How do the lines below between the ones holding "assert (Hknown : vehicles_known" and "unfold serve_all. revert db.", inclusive, read? Give them again exactly, with no other lines.
BEGIN
(** X11. No handler adds a rental of a vehicle that [Vehicle] does not
    have: if every rental's vehicle is in [Vehicle], it stays so through
    any sequence of create, update and cancel requests.  Then the final
    [SELECT] of [update_rental] finds the row of the rental: the handler
    does not end with the [TypeError] of a missing row.  Of an error
    that the driver raises nothing is said. *)
Theorem rentals_keep_their_vehicles
    (reqs : list rental_request) (db : Database) :
  vehicles_known db ->
  vehicles_known (serve_all reqs db) /\
  forall now rid payload,
    fst (update_rental now rid payload (serve_all reqs db))
    <> Uncaught "TypeError: 'NoneType' object is not iterable".
Proof.
  intros Hknown. apply (serve_all_vehicles_known reqs) in Hknown.
  split; [exact Hknown|].
  intros now rid payload. apply known_vehicles_row_found. exact Hknown.
Qed.

(** X11 on the two rentals of vehicle 2, after a third booking: moving
    rental 2 finds its row. *)
Lemma rentals_keep_their_vehicles_witness :
  let reqs := [Create None (request 7 2 (d 2024 4 6) (d 2024 4 9))] in
  vehicles_known shared_endpoint_db /\
  vehicles_known (serve_all reqs shared_endpoint_db) /\
  fst (update_rental 1000 2 (request 7 2 (d 2024 4 10) (d 2024 4 11))
         (serve_all reqs shared_endpoint_db))
  <> Uncaught "TypeError: 'NoneType' object is not iterable".
Proof.
  intros reqs.
  assert (Hknown : vehicles_known shared_endpoint_db).
  { unfold vehicles_known. cbn.
    repeat constructor; eexists; (split; [left; reflexivity | reflexivity]). }
  split; [exact Hknown|].
  destruct (rentals_keep_their_vehicles reqs shared_endpoint_db Hknown)
    as [Hafter Hfound].
  split; [exact Hafter | apply Hfound].
Defined.

(* ================================================================= *)
(** ** The tables of [get_rental_by_id] *)

(** No handler writes to [rentals] or [vehicles]. *)
Lemma serve_legacy_tables (req : rental_request) (db : Database) :
  rentals_table (serve req db) = rentals_table db /\
  vehicles_table (serve req db) = vehicles_table db.
Proof.
  destruct req as [ins payload | now rid payload | now rid]; cbn [serve].
  - destruct (create_rental_effect ins payload db) as [-> | (stored & -> & _)];
      split; reflexivity.
  - destruct (refused_or_written now rid payload db) as [-> | ->];
      split; reflexivity.
  - destruct (delete_rental_effect now rid db) as [-> | ->]; split; reflexivity.
Qed.

Lemma serve_all_legacy_tables (reqs : list rental_request) (db : Database) :
  rentals_table (serve_all reqs db) = rentals_table db /\
  vehicles_table (serve_all reqs db) = vehicles_table db.
Proof.
  unfold serve_all. revert db.
  induction reqs as [|req reqs IH]; intros db; cbn; [split; reflexivity|].
  destruct (IH (serve req db)) as [-> ->]. apply serve_legacy_tables.
Qed.

(** X12. [get_rental_by_id] reads the tables [rentals] and [vehicles],
    which no other handler writes: whatever create, update and cancel
    requests were served, it answers as it did before them.  It changes
    nothing, and where one of its tables is missing it ends with the
    driver's exception for every id. *)
Theorem get_rental_by_id_misses_every_write
    (rental_id : Z) (reqs : list rental_request) (db : Database) :
  fst (get_rental_by_id rental_id (serve_all reqs db))
  = fst (get_rental_by_id rental_id db)
  /\ snd (get_rental_by_id rental_id db) = db
  /\ (rentals_table db = None \/ vehicles_table db = None ->
      exists exc, fst (get_rental_by_id rental_id db) = Uncaught exc).
Proof.
  destruct (serve_all_legacy_tables reqs db) as [Hr Hv].
  unfold get_rental_by_id, bind, fetch_one_if_tables. rewrite Hr, Hv.
  destruct (rentals_table db) as [rentals|], (vehicles_table db) as [vehicles|].
  - split; [|split].
    + destruct (first_row _); reflexivity.
    + destruct (first_row _); reflexivity.
    + intros [H | H]; discriminate.
  - repeat split. intros _. eexists. reflexivity.
  - repeat split. intros _. eexists. reflexivity.
  - repeat split. intros _. eexists. reflexivity.
Qed.

(* ================================================================= *)
(** ** [list_vehicles] *)

Section OrderBy.
Context {R : Type}.
Variable leb : R -> R -> bool.
Hypothesis leb_total : forall a b, leb a b = true \/ leb b a = true.
Hypothesis leb_trans : forall a b c, leb a b = true -> leb b c = true ->
                                     leb a c = true.

Lemma In_insert_by (x y : R) (l : list R) :
  In y (insert_by leb x l) <-> y = x \/ In y l.
Proof.
  induction l as [|z l IH]; cbn.
  - intuition congruence.
  - destruct (leb x z); cbn; [intuition congruence|].
    rewrite IH. intuition congruence.
Qed.

Lemma In_ORDER_BY (y : R) (l : list R) :
  In y (ORDER_BY leb l) <-> In y l.
Proof.
  unfold ORDER_BY. induction l as [|x l IH]; cbn; [tauto|].
  rewrite In_insert_by, IH. intuition congruence.
Qed.

Lemma insert_by_sorted (x : R) (l : list R) :
  ForallOrdPairs (fun a b => leb a b = true) l ->
  ForallOrdPairs (fun a b => leb a b = true) (insert_by leb x l).
Proof.
  induction 1 as [|z l Hz Hl IH]; cbn.
  - constructor; constructor.
  - destruct (leb x z) eqn:Hxz.
    + constructor; [|constructor; assumption].
      constructor; [exact Hxz|].
      revert Hz. apply Forall_impl. intros b Hb. exact (leb_trans _ _ _ Hxz Hb).
    + constructor; [|exact IH].
      apply Forall_forall. intros b Hb. apply In_insert_by in Hb.
      destruct Hb as [-> | Hb].
      * destruct (leb_total x z) as [H | H]; [congruence | exact H].
      * rewrite Forall_forall in Hz. apply Hz. exact Hb.
Qed.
END
• Response:
  assert (Hknown : vehicles_known shared_endpoint_db).
  { unfold vehicles_known. cbn.
    repeat constructor; eexists; (split; [left; reflexivity | reflexivity]). }
  split; [exact Hknown|].
  destruct (rentals_keep_their_vehicles reqs shared_endpoint_db Hknown)
    as [Hafter Hfound].
  split; [exact Hafter | apply Hfound].
Defined.

(* ================================================================= *)
(** ** The tables of [get_rental_by_id] *)

(** No handler writes to [rentals] or [vehicles]. *)
Lemma serve_legacy_tables (req : rental_request) (db : Database) :
  rentals_table (serve req db) = rentals_table db /\
  vehicles_table (serve req db) = vehicles_table db.
Proof.
  destruct req as [ins payload | now rid payload | now rid]; cbn [serve].
  - destruct (create_rental_effect ins payload db) as [-> | (stored & -> & _)];
      split; reflexivity.
  - destruct (refused_or_written now rid payload db) as [-> | ->];
      split; reflexivity.
  - destruct (delete_rental_effect now rid db) as [-> | ->]; split; reflexivity.
Qed.

Lemma serve_all_legacy_tables (reqs : list rental_request) (db : Database) :
  rentals_table (serve_all reqs db) = rentals_table db /\
  vehicles_table (serve_all reqs db) = vehicles_table db.
Proof.
  unfold serve_all. revert db.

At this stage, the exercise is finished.